## Problem details
From the entries below, transcribe exactly the lines between the line holding "task (by the" and the line holding "strategy key is", inclusive; skip all other lines.

--- Material to process ---

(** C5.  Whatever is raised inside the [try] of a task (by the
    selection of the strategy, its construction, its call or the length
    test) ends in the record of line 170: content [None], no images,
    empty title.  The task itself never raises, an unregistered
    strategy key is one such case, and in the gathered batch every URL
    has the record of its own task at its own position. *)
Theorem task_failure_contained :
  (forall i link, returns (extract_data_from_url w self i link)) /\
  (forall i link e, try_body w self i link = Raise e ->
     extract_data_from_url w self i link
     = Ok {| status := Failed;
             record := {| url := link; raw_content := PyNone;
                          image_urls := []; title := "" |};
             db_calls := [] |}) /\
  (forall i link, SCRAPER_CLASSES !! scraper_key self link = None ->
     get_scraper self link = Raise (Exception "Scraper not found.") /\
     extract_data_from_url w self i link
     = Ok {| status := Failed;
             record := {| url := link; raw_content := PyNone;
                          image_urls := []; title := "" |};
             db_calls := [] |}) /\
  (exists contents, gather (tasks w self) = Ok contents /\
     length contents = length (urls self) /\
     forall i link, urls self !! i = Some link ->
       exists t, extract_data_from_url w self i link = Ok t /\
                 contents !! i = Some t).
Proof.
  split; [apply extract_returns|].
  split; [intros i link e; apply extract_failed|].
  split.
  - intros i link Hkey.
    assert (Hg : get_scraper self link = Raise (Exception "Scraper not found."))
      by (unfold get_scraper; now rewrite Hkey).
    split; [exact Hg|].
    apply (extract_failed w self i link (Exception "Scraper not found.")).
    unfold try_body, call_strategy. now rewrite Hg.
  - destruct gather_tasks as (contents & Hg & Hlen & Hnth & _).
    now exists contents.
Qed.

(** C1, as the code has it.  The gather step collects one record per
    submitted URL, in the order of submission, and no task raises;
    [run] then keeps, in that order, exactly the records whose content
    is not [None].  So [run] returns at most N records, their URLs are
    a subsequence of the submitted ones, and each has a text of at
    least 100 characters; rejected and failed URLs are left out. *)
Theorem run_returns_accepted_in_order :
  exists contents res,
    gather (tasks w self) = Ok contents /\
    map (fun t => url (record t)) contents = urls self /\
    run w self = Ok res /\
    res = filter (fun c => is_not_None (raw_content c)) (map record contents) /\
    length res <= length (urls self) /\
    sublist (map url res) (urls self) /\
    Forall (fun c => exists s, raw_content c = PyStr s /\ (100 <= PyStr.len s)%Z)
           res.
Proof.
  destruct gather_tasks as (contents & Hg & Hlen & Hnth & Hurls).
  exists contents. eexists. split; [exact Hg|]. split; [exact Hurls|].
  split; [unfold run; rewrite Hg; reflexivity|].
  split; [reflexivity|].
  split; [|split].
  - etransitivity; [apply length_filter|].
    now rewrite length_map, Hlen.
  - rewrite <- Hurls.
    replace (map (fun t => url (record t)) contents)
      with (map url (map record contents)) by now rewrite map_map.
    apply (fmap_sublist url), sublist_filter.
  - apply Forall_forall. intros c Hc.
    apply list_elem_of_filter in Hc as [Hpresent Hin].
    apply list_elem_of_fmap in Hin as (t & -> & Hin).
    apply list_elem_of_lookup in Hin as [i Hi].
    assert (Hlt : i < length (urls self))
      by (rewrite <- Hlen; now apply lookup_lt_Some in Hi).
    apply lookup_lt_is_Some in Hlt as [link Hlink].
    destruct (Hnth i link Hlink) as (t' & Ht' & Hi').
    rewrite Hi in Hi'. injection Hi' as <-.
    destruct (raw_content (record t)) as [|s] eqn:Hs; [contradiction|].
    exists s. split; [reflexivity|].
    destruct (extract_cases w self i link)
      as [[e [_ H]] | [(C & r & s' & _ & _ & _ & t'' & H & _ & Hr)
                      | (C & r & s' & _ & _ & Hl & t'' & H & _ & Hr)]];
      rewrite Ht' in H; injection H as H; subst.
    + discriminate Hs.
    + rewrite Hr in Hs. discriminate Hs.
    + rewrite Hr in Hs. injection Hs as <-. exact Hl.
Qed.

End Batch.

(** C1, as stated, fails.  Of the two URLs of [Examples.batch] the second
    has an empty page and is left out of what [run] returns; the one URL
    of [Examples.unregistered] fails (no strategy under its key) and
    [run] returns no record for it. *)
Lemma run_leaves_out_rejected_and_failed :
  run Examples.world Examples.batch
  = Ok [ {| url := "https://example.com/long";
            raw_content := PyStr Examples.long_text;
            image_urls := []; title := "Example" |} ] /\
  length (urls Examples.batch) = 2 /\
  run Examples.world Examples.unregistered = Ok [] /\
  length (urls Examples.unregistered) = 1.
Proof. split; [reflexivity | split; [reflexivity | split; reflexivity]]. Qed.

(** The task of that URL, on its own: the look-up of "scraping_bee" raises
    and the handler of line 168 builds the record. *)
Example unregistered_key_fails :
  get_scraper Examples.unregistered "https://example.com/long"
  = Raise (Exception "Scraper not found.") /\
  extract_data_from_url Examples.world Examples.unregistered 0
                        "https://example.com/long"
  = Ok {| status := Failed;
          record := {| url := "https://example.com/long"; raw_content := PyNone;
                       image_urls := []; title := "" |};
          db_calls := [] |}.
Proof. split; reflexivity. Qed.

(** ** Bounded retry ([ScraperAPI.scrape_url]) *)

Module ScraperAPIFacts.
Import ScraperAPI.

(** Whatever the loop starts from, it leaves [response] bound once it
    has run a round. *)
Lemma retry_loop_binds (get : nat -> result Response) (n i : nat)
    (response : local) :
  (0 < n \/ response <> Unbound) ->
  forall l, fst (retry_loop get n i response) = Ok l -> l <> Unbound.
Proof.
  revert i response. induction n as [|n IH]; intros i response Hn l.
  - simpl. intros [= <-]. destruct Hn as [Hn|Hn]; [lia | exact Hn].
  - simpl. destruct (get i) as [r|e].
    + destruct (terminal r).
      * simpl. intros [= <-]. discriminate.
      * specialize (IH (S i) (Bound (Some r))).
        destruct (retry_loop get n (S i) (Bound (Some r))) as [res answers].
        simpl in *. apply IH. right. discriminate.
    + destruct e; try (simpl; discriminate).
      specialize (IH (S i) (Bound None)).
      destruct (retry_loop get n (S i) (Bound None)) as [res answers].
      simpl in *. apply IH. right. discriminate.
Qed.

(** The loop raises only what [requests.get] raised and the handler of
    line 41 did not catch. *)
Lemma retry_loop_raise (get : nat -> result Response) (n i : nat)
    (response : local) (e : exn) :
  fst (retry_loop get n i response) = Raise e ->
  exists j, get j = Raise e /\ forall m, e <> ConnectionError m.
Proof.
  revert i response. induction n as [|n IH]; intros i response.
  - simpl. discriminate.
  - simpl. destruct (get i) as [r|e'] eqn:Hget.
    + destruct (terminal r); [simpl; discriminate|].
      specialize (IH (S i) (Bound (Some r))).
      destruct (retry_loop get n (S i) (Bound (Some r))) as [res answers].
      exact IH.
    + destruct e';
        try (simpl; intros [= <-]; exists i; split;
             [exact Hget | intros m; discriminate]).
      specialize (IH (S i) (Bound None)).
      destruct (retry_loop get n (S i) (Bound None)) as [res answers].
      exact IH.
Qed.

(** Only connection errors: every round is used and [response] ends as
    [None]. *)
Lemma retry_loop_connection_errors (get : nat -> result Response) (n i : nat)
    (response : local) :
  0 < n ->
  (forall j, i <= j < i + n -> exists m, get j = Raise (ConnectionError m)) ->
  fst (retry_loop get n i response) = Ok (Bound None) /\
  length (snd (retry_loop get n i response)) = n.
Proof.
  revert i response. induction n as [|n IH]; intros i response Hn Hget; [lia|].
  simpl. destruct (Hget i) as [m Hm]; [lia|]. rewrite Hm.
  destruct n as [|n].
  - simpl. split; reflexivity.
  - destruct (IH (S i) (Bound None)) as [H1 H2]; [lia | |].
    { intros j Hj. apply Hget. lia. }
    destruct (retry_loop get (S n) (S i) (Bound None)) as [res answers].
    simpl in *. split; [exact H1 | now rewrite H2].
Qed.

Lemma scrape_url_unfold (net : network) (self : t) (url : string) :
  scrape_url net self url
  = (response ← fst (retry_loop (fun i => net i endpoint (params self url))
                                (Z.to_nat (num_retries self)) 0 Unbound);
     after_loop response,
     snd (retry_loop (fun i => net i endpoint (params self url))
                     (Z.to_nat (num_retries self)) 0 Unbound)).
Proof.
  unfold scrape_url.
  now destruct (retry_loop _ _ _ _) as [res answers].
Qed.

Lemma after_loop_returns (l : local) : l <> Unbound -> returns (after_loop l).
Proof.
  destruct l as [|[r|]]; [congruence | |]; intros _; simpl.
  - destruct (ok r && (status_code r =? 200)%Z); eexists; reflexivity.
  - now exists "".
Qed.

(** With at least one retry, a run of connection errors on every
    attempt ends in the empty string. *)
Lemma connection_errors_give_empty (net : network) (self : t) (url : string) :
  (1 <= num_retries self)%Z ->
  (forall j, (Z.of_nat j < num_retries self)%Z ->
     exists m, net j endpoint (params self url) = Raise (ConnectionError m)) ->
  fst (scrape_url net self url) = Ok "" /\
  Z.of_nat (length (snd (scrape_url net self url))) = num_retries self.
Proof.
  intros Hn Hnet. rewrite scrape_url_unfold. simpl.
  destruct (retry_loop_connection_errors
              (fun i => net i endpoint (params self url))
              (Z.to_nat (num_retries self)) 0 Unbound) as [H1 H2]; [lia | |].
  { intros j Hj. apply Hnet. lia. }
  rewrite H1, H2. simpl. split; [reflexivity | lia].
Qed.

---
--- Material to process ---

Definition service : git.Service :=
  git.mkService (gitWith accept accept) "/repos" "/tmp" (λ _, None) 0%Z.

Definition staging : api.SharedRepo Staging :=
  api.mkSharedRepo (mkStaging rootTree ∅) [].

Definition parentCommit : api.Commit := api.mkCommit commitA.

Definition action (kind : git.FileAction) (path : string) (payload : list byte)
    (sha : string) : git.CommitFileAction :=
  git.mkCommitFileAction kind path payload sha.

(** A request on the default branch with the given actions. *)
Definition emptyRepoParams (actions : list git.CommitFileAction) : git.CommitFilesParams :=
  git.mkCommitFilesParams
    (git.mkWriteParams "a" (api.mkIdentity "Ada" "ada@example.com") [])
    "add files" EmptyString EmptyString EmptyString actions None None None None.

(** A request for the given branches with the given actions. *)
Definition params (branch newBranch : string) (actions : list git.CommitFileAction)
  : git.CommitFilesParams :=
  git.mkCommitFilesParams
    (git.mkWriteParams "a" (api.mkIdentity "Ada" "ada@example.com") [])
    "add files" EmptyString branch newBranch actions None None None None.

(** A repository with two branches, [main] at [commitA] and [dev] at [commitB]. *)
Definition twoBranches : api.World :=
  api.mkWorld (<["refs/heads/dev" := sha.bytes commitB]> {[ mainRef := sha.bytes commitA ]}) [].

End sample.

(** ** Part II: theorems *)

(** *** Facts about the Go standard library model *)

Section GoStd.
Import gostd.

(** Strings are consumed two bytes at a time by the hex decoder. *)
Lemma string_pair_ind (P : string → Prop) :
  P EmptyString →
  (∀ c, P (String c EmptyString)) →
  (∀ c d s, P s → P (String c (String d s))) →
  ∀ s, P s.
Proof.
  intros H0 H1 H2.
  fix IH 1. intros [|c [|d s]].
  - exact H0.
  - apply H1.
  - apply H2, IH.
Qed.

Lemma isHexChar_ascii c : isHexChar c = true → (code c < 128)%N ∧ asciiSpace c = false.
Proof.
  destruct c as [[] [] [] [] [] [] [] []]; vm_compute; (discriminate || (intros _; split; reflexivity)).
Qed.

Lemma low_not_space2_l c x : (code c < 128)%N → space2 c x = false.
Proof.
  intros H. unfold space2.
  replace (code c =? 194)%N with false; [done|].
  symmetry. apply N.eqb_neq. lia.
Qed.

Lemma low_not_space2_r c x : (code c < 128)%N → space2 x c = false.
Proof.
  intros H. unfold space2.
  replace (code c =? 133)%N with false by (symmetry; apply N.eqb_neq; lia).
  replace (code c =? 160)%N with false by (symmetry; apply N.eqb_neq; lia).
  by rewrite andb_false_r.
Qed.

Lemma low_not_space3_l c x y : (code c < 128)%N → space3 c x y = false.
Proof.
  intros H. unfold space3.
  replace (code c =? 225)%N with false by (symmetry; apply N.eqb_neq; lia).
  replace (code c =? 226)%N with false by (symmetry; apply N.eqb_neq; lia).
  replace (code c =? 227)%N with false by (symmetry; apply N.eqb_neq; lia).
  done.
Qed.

---

## Exercise answer
(** C5.  Whatever is raised inside the [try] of a task (by the
    selection of the strategy, its construction, its call or the length
    test) ends in the record of line 170: content [None], no images,
    empty title.  The task itself never raises, an unregistered
    strategy key is one such case, and in the gathered batch every URL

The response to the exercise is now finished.